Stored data
↓

(* ===== verification/PathSpec.v ===== *)
(** * A walk resolves a path

    The refinement theorem of [PathWalk.v].  The abstract file system is a map
    from UUIDs to directory contents; [resolve] follows a path over it,
    component by component.  While the store answers every request with the
    current contents, a walk over any well formed dentry cache returns exactly
    what [resolve] says, whatever the cache held before, and does not return
    exactly when [resolve] does not. *)
From S2P Require Import Prelude Hashmap Types AttributeTable Dirnode Gcm Crypto BufferLayer CryptoBuf.
From S2P Require Import Metadata Lru Vfs Dentry PathWalk.

(** ** Splitting a path *)
Fixpoint split_slash (p : bytes) : list bytes :=
  match p with
  | [] => [[]]
  | c :: p' =>
      if c =? SLASH then [] :: split_slash p'
      else match split_slash p' with [] => [[c]] | t :: ts => (c :: t) :: ts end
  end.

(** Each piece, and whether it ends the string. *)
Fixpoint mark_last (l : list bytes) : list (bytes * bool) :=
  match l with
  | [] => []
  | [t] => [(t, true)]
  | t :: l' => (t, false) :: mark_last l'
  end.

(** The components of a path: the pieces that are not empty. *)
Definition tokens (p : bytes) : list (bytes * bool) := filter (fun x => x.1 <> []) (mark_last (split_slash p)).
Definition otokens (o : option bytes) : list (bytes * bool) := from_option tokens [] o.

Lemma split_slash_cons p : exists t ts, split_slash p = t :: ts.
Proof.
  induction p as [|c p (t & ts & IH)]; [by eexists _, _|]. cbn. rewrite IH. destruct (c =? SLASH); by eexists _, _.
Qed.

Lemma tokens_slash p : tokens (SLASH :: p) = tokens p.
Proof.
  unfold tokens. cbn [split_slash]. rewrite Z.eqb_refl. destruct (split_slash_cons p) as (t & ts & ->).
  cbn [mark_last]. by rewrite filter_cons_False by (intros H; done).
Qed.

Lemma tokens_skip p : tokens (skip_slashes p) = tokens p.
Proof.
  induction p as [|c p IH]; [done|]. cbn [skip_slashes]. destruct (Z.eqb_spec c SLASH) as [->|Hne]; [|done].
  by rewrite IH, tokens_slash.
Qed.

Lemma mark_cons t ts : mark_last (t :: ts) = (t, bool_decide (ts = [])) :: mark_last ts.
Proof. by destruct ts. Qed.

Lemma take_token_spec q :
  mark_last (split_slash q) = ((take_token q).1, bool_decide ((take_token q).2 = None)) ::
    from_option (mark_last ∘ split_slash) [] (take_token q).2.
Proof.
  induction q as [|c q IH]; [done|]. cbn [split_slash take_token]. destruct (Z.eqb_spec c SLASH) as [->|Hne].
  - destruct (split_slash_cons q) as (t & ts & E). cbn. by rewrite E.
  - destruct (take_token q) as [t r] eqn:Et. cbn [fst snd] in *. destruct (split_slash_cons q) as (t0 & ts & E).
    rewrite E, mark_cons in *. injection IH as IH0 IH1 IH2. by rewrite IH0, IH1, IH2.
Qed.
Lemma name_matches_spec name s : cstr_ok name -> schema_ok s -> name_matches name s = has_name name s.
Proof.
  intros Hn Hs. pose proof (length_schema_name s Hs) as Hl. destruct Hs as (_ & _ & Hnm & Hc).
  unfold name_matches, has_name, strnlen. apply eq_true_iff_eq. rewrite andb_true_iff, !bool_decide_eq_true, Nat.eqb_eq.
  set (k := schema_name s) in *. rewrite (Nat.min_l (length k)) by done. rewrite Hnm. unfold strncpy_field.
  rewrite (take_ge k) by done. split.
  - intros [Hlen Htk]. rewrite Hlen, take_app_length in Htk. rewrite <- Htk, <- Hlen.
    destruct (decide (length name <= ATTRIBUTE_NAME_MAX)%nat).
    + by rewrite Nat.min_l, !take_ge by lia.
    + by rewrite Nat.min_r by lia.
  - intros Hk. assert (Hlen : Init.Nat.min (length name) ATTRIBUTE_NAME_MAX = length k) by (rewrite Hk, length_take; lia).
    split; [done|]. rewrite Hlen, take_app_length, Hk. rewrite length_take.
    destruct (decide (length name <= ATTRIBUTE_NAME_MAX)%nat); [by rewrite Nat.min_r, !take_ge by lia|by rewrite Nat.min_l by lia].
Qed.

Lemma schema_at_lookup l a s : NoDup l.*1 -> (a, s) ∈ l -> schema_at l a = Some s.
Proof.
  unfold schema_at. induction l as [|[b x] l IH]; intros Hd Hin; [by apply not_elem_of_nil in Hin|].
  simpl. apply NoDup_cons in Hd as [Hn Hd]. apply elem_of_cons in Hin as [[= <- <-]|Hin]; [by rewrite Z.eqb_refl|].
  destruct (Z.eqb_spec b a) as [->|]; [|by apply IH]. destruct Hn. apply list_elem_of_fmap. by exists (a, s).
Qed.

Lemma uuid_index_lookup l u a :
  NoDup (as_uuid <$> l.*2) -> uuid_index l !! u = Some a <-> exists s, (a, s) ∈ l /\ as_uuid s = u.
Proof.
  intros Hd. unfold uuid_index. rewrite <- elem_of_list_to_map.
  - rewrite list_elem_of_fmap. split; [intros ([b s] & [= -> ->] & Hin); eauto|intros (s & Hin & <-); by exists (a, s)].
  - rewrite <- !list_fmap_compose in *. done.
Qed.

Lemma uuid_index_app l a s :
  as_uuid s ∉ as_uuid <$> l.*2 -> uuid_index (l ++ [(a, s)]) = <[as_uuid s := a]> (uuid_index l).
Proof.
  intros Hn. induction l as [|[b x] l IH]; [done|]. apply not_elem_of_cons in Hn as [Hne Hn]. cbn [app].
  change (uuid_index ((b, x) :: l ++ [(a, s)])) with (<[as_uuid x := b]> (uuid_index (l ++ [(a, s)]))).
  rewrite IH by done. change (uuid_index ((b, x) :: l)) with (<[as_uuid x := b]> (uuid_index l)).
  by rewrite insert_insert_ne.
Qed.

Lemma uuid_index_none l u : u ∉ as_uuid <$> l.*2 -> uuid_index l !! u = None.
Proof.
  intros Hn. unfold uuid_index. apply not_elem_of_list_to_map_1. intros Hin. apply Hn.
  by rewrite <- !list_fmap_compose in *.
Qed.

Lemma size_uuid_index l : (size (uuid_index l) <= length l)%nat.
Proof.
  induction l as [|[b x] l IH]; [done|]. change (uuid_index ((b, x) :: l)) with (<[as_uuid x := b]> (uuid_index l)).
  rewrite map_size_insert. cbn [length]. destruct (_ !! _); simpl; lia.
Qed.

Lemma stack_is_no_schema sp u : sp_inv sp -> forall k, uuid_index (sp_list sp) !! k = Some STACK_ADDR -> k = u.
Proof.
  intros Hi k Hk. apply (uuid_index_lookup _ _ _ (si_uuids _ Hi)) in Hk as (s & Hin & _).
  pose proof (si_range _ Hi) as Hr. rewrite Forall_forall in Hr. specialize (Hr _ Hin). simpl in Hr. unfold STACK_ADDR in Hr. lia.
Qed.

(** Both lookups return the schema of the list. *)
Lemma find_name_spec sp name : sp_inv sp -> cstr_ok name ->
  attribute_space_find_name sp name = List.find (has_name name) (sp_list sp).*2.
Proof.
  intros Hi Hn. unfold attribute_space_find_name, find_attribute_schema_by_name. pose proof (si_schemas _ Hi) as Hok.
  induction (sp_list sp) as [|[a s] l IH]; [done|]. cbn [List.find fmap list_fmap] in *. apply Forall_cons in Hok as [Hs Hok].
  cbn [snd] in *. rewrite name_matches_spec by done. by destruct (has_name name s); [|apply IH].
Qed.

Lemma find_uuid_spec sp u : sp_inv sp -> uuid_ok u ->
  attribute_space_find_uuid sp u = Some (List.find (fun s => bool_decide (as_uuid s = u)) (sp_list sp).*2).
Proof.
  intros Hi Hu. unfold attribute_space_find_uuid, find_attribute_schema_by_uuid.
  pose proof (repr_get _ _ _ uuid_compare_eq _ _ u STACK_ADDR (si_repr _ Hi) Hu (stack_is_no_schema sp u Hi)) as Hg.
  change (entry_of memhash u STACK_ADDR) with (attr_key u STACK_ADDR) in Hg.
  assert (Hfind : forall a s, (a, s) ∈ sp_list sp -> as_uuid s = u ->
    List.find (fun s => bool_decide (as_uuid s = u)) (sp_list sp).*2 = Some s).
  { intros a s Hin <-. pose proof (si_uuids _ Hi) as Hd. clear -Hin Hd. induction (sp_list sp) as [|[b x] l IH]; [by apply not_elem_of_nil in Hin|].
    cbn [fmap list_fmap List.find fst snd] in *. apply NoDup_cons in Hd as [Hn Hd]. apply elem_of_cons in Hin as [[= <- <-]|Hin].
    - by rewrite bool_decide_true.
    - rewrite bool_decide_false; [by apply IH|]. intros He. apply Hn. rewrite He. apply list_elem_of_fmap. exists s. split; [done|].
      apply list_elem_of_fmap. by exists (a, s). }
  destruct (hashmap_get _ _ _) as [e|]; simpl in Hg.
  - symmetry in Hg. apply (uuid_index_lookup _ _ _ (si_uuids _ Hi)) in Hg as (s & Hin & Hs).
    by rewrite (schema_at_lookup _ _ s (si_addrs _ Hi)), (Hfind _ _ Hin Hs).
  - unfold null. f_equal. symmetry. destruct (List.find _ _) as [s|] eqn:E; [|done]. exfalso.
    apply find_some in E as [Hin Hs%bool_decide_eq_true]. apply list_elem_of_In, list_elem_of_fmap in Hin as ([a s'] & -> & Hin).
    assert (uuid_index (sp_list sp) !! u = Some a) by (apply (uuid_index_lookup _ _ _ (si_uuids _ Hi)); eauto). congruence.
Qed.
Lemma create_inv root u : sp_inv (attribute_space_create root u).
Proof. split; simpl; try (by constructor); try lia. apply repr_init. lia. Qed.

Lemma put_inv sp name u ty :
  sp_inv sp -> cstr_ok name -> in_range 32 ty -> uuid_ok u -> u ∉ as_uuid <$> (sp_list sp).*2 ->
  take ATTRIBUTE_NAME_MAX name ∉ schema_name <$> (sp_list sp).*2 -> Z.of_nat (length (sp_list sp)) < 2 ^ 29 - 1 ->
  sp_inv (put_attribute sp name u ty).
Proof.
  intros [Hr Hu Hn Ha Hrg Hnx Hc Hs Hok] Hname Hty Hun Hnew Hnm Hb.
  set (s := mk_schema ty (strncpy_field ATTRIBUTE_NAME_MAX name) u).
  assert (Hsn : schema_name s = take ATTRIBUTE_NAME_MAX name) by (by apply cstr_strncpy).
  split; cbn [put_attribute with_schemas sp_map sp_list sp_next sp_count]; fold s; rewrite ?fmap_app; cbn [fmap list_fmap snd fst].
  - rewrite uuid_index_app by done. apply repr_add; [done|done|by apply uuid_index_none|].
    pose proof (size_uuid_index (sp_list sp)). lia.
  - apply NoDup_app. split; [done|]. split; [|apply NoDup_singleton]. by intros x Hx ->%list_elem_of_singleton.
  - apply NoDup_app. split; [done|]. split; [|apply NoDup_singleton]. rewrite Hsn. by intros x Hx ->%list_elem_of_singleton.
  - apply NoDup_app. split; [done|]. split; [|apply NoDup_singleton].
    intros x Hx ->%list_elem_of_singleton. apply list_elem_of_fmap in Hx as ([b y] & Heq & Hin).
    rewrite Forall_forall in Hrg. specialize (Hrg _ Hin). simpl in *. lia.
  - apply Forall_app; split; [|apply Forall_singleton; simpl; lia].
    eapply Forall_impl; [exact Hrg|]. intros [b y]; simpl; lia.
  - lia.
  - rewrite length_app, Hc. simpl. word_solve.
  - rewrite length_app. simpl. lia.
  - apply Forall_app; split; [done|]. apply Forall_singleton. split_and!; try done.
    + rewrite Hsn. unfold s. cbn [as_name]. unfold strncpy_field.
      rewrite take_take, Nat.min_id, length_take. f_equal. f_equal. lia.
    + rewrite Hsn. by apply Forall_take.
Qed.

Lemma filter_addr sp a s :
  sp_inv sp -> (a, s) ∈ sp_list sp ->
  (filter (fun p => p.1 <> a) (sp_list sp)).*2 = filter (fun x => schema_name x <> schema_name s) (sp_list sp).*2.
Proof.
  intros [_ _ Hn Ha _ _ _ _ _] Hin. revert Hin Hn Ha. generalize (sp_list sp). intros l Hin Hn Ha.
  assert (Hiff : forall b x, (b, x) ∈ l -> b = a <-> schema_name x = schema_name s).
  { intros b x Hx. split.
    - intros ->. assert ((a, x) = (a, s)) as [= ->]; [|done]. by eapply (NoDup_fmap_elem fst).
    - intros He. assert ((b, x) = (a, s)) as [= -> ->]; [|done].
      eapply (NoDup_fmap_elem (fun p => schema_name p.2)); [|done..]. by rewrite <- list_fmap_compose in Hn. }
  clear -Hiff. induction l as [|[b x] l IH]; [done|]. rewrite fmap_cons, !filter_cons. cbn [fst snd].
  pose proof (Hiff b x ltac:(left)) as Hb. rewrite <- IH by (intros; apply Hiff; by right).
  destruct (decide (b <> a)), (decide (schema_name x <> schema_name s)); naive_solver.
Qed.

Lemma uuid_index_filter sp a s :
  sp_inv sp -> (a, s) ∈ sp_list sp ->
  uuid_index (filter (fun p => p.1 <> a) (sp_list sp)) = delete (as_uuid s) (uuid_index (sp_list sp)).
Proof.
  intros Hi Hin. apply map_eq. intros u. apply option_eq. intros b. destruct Hi as [_ Hu _ Ha _ _ _ _ _].
  rewrite lookup_delete_Some, !uuid_index_lookup; try done.
  - setoid_rewrite list_elem_of_filter. cbn [fst]. split.
    + intros (x & [Hne Hx] & <-). split; [|eauto]. intros He. apply Hne.
      assert ((b, x) = (a, s)) as [= -> ->]; [|done]. eapply (NoDup_fmap_elem (fun p => as_uuid p.2)); [|done..].
      by rewrite <- list_fmap_compose in Hu.
    + intros [Hne (x & Hx & <-)]. exists x. split; [split; [|done]|done]. intros ->.
      assert ((a, x) = (a, s)) as [= ->] by (by eapply (NoDup_fmap_elem fst)). done.
  - rewrite <- list_fmap_compose in *. eapply sublist_NoDup; [apply Hu|]. apply fmap_sublist, sublist_filter.
Qed.

Lemma del_inv sp a s : sp_inv sp -> (a, s) ∈ sp_list sp -> sp_inv (del_attribute sp a s).
Proof.
  intros Hi Hin. pose proof (uuid_index_filter sp a s Hi Hin) as Hidx. destruct Hi as [Hr Hu Hn Ha Hrg Hnx Hc Hs Hok].
  assert (Hsub : sublist (filter (fun p => p.1 <> a) (sp_list sp)) (sp_list sp)) by apply sublist_filter.
  pose proof (sublist_length _ _ Hsub) as Hlen.
  split; cbn [del_attribute with_schemas sp_map sp_list sp_next sp_count].
  - rewrite Hidx. pose proof (repr_remove_entry memhash uuid_ok (sp_map sp) _ (as_uuid s) a Hr) as Hrm.
    assert (Hg : uuid_index (sp_list sp) !! as_uuid s = Some a) by (apply uuid_index_lookup; eauto).
    rewrite decide_True in Hrm by done. apply Hrm. intros k' Hk'. apply uuid_index_lookup in Hk' as (x & Hx & <-); [|done].
    assert ((a, x) = (a, s)) as [= ->]; [|done]. by eapply (NoDup_fmap_elem fst).
  - eapply sublist_NoDup; [exact Hu|]. by do 2 apply fmap_sublist.
  - eapply sublist_NoDup; [exact Hn|]. by do 2 apply fmap_sublist.
  - eapply sublist_NoDup; [exact Ha|]. by apply fmap_sublist.
  - eapply Forall_sublist; done.
  - done.
  - assert (Hl : S (length (filter (fun p => p.1 <> a) (sp_list sp))) = length (sp_list sp)).
    { clear -Hin Ha. induction (sp_list sp) as [|[b x] l IH]; [by apply not_elem_of_nil in Hin|].
      apply NoDup_cons in Ha as [Hnb Ha]. rewrite filter_cons. cbn [fst]. destruct (decide (b <> a)) as [Hne|Heq].
      - cbn [length]. f_equal. apply IH; [done|]. apply elem_of_cons in Hin as [Heq|]; [|done]. by injection Heq as -> ->.
      - cbn [length]. f_equal. f_equal. assert (b = a) as -> by (destruct (decide (b = a)); naive_solver). apply filter_all.
        apply Forall_forall. intros [c y] Hy Hc'. simpl in Hc'. subst c. apply Hnb, list_elem_of_fmap. by exists (a, y). }
    rewrite Hc. word_solve.
  - lia.
  - eapply Forall_sublist; [|exact Hok]. by apply fmap_sublist.
Qed.

Lemma set_dirty_inv sp : sp_inv sp -> sp_inv (attribute_space_set_dirty sp).
Proof. by intros []; split. Qed.

Lemma find_schema_spec sp name : sp_inv sp -> cstr_ok name ->
  match find_attribute_schema_by_name sp name with
  | Some (a, s) => (a, s) ∈ sp_list sp /\ schema_name s = take ATTRIBUTE_NAME_MAX name /\ existsb (has_name name) (sp_list sp).*2 = true
  | None => existsb (has_name name) (sp_list sp).*2 = false /\ take ATTRIBUTE_NAME_MAX name ∉ schema_name <$> (sp_list sp).*2
  end.
Proof.
  intros Hi Hn. unfold find_attribute_schema_by_name. pose proof (si_schemas _ Hi) as Hok. rewrite Forall_forall in Hok.
  assert (Hm : forall a s, (a, s) ∈ sp_list sp -> name_matches name s = has_name name s).
  { intros a s Hin. apply name_matches_spec; [done|]. apply Hok, list_elem_of_fmap. by exists (a, s). }
  destruct (List.find _ _) as [[a s]|] eqn:E.
  - apply find_some in E as [Hin%list_elem_of_In Hmt]. simpl in Hmt. rewrite (Hm a s Hin) in Hmt. split; [done|].
    split; [by apply bool_decide_eq_true in Hmt|]. apply existsb_exists. exists s. split; [|done].
    apply list_elem_of_In, list_elem_of_fmap. by exists (a, s).
  - assert (Hnone : forall s, s ∈ (sp_list sp).*2 -> has_name name s = false).
    { intros s [[a s'] [-> Hin]]%list_elem_of_fmap. cbn [snd]. rewrite <- (Hm a s' Hin).
      exact (find_none _ _ E (a, s') (proj1 (list_elem_of_In _ _) Hin)). }
    split.
    + apply not_true_is_false. intros (s & Hin & Hs)%existsb_exists. apply list_elem_of_In in Hin. by rewrite Hnone in Hs.
    + intros (s & Hs & Hin)%list_elem_of_fmap. specialize (Hnone s Hin). apply bool_decide_eq_false in Hnone. by apply Hnone.
Qed.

↑

• Action item
All lines above from the one containing "(** Both lookups" to the one containing "pose proof (repr_get" must be repeated exactly, both lines included, and no others.

• Exercise response
(** Both lookups return the schema of the list. *)
Lemma find_name_spec sp name : sp_inv sp -> cstr_ok name ->
  attribute_space_find_name sp name = List.find (has_name name) (sp_list sp).*2.
Proof.
  intros Hi Hn. unfold attribute_space_find_name, find_attribute_schema_by_name. pose proof (si_schemas _ Hi) as Hok.
  induction (sp_list sp) as [|[a s] l IH]; [done|]. cbn [List.find fmap list_fmap] in *. apply Forall_cons in Hok as [Hs Hok].
  cbn [snd] in *. rewrite name_matches_spec by done. by destruct (has_name name s); [|apply IH].
Qed.

Lemma find_uuid_spec sp u : sp_inv sp -> uuid_ok u ->
  attribute_space_find_uuid sp u = Some (List.find (fun s => bool_decide (as_uuid s = u)) (sp_list sp).*2).
Proof.
  intros Hi Hu. unfold attribute_space_find_uuid, find_attribute_schema_by_uuid.
  pose proof (repr_get _ _ _ uuid_compare_eq _ _ u STACK_ADDR (si_repr _ Hi) Hu (stack_is_no_schema sp u Hi)) as Hg.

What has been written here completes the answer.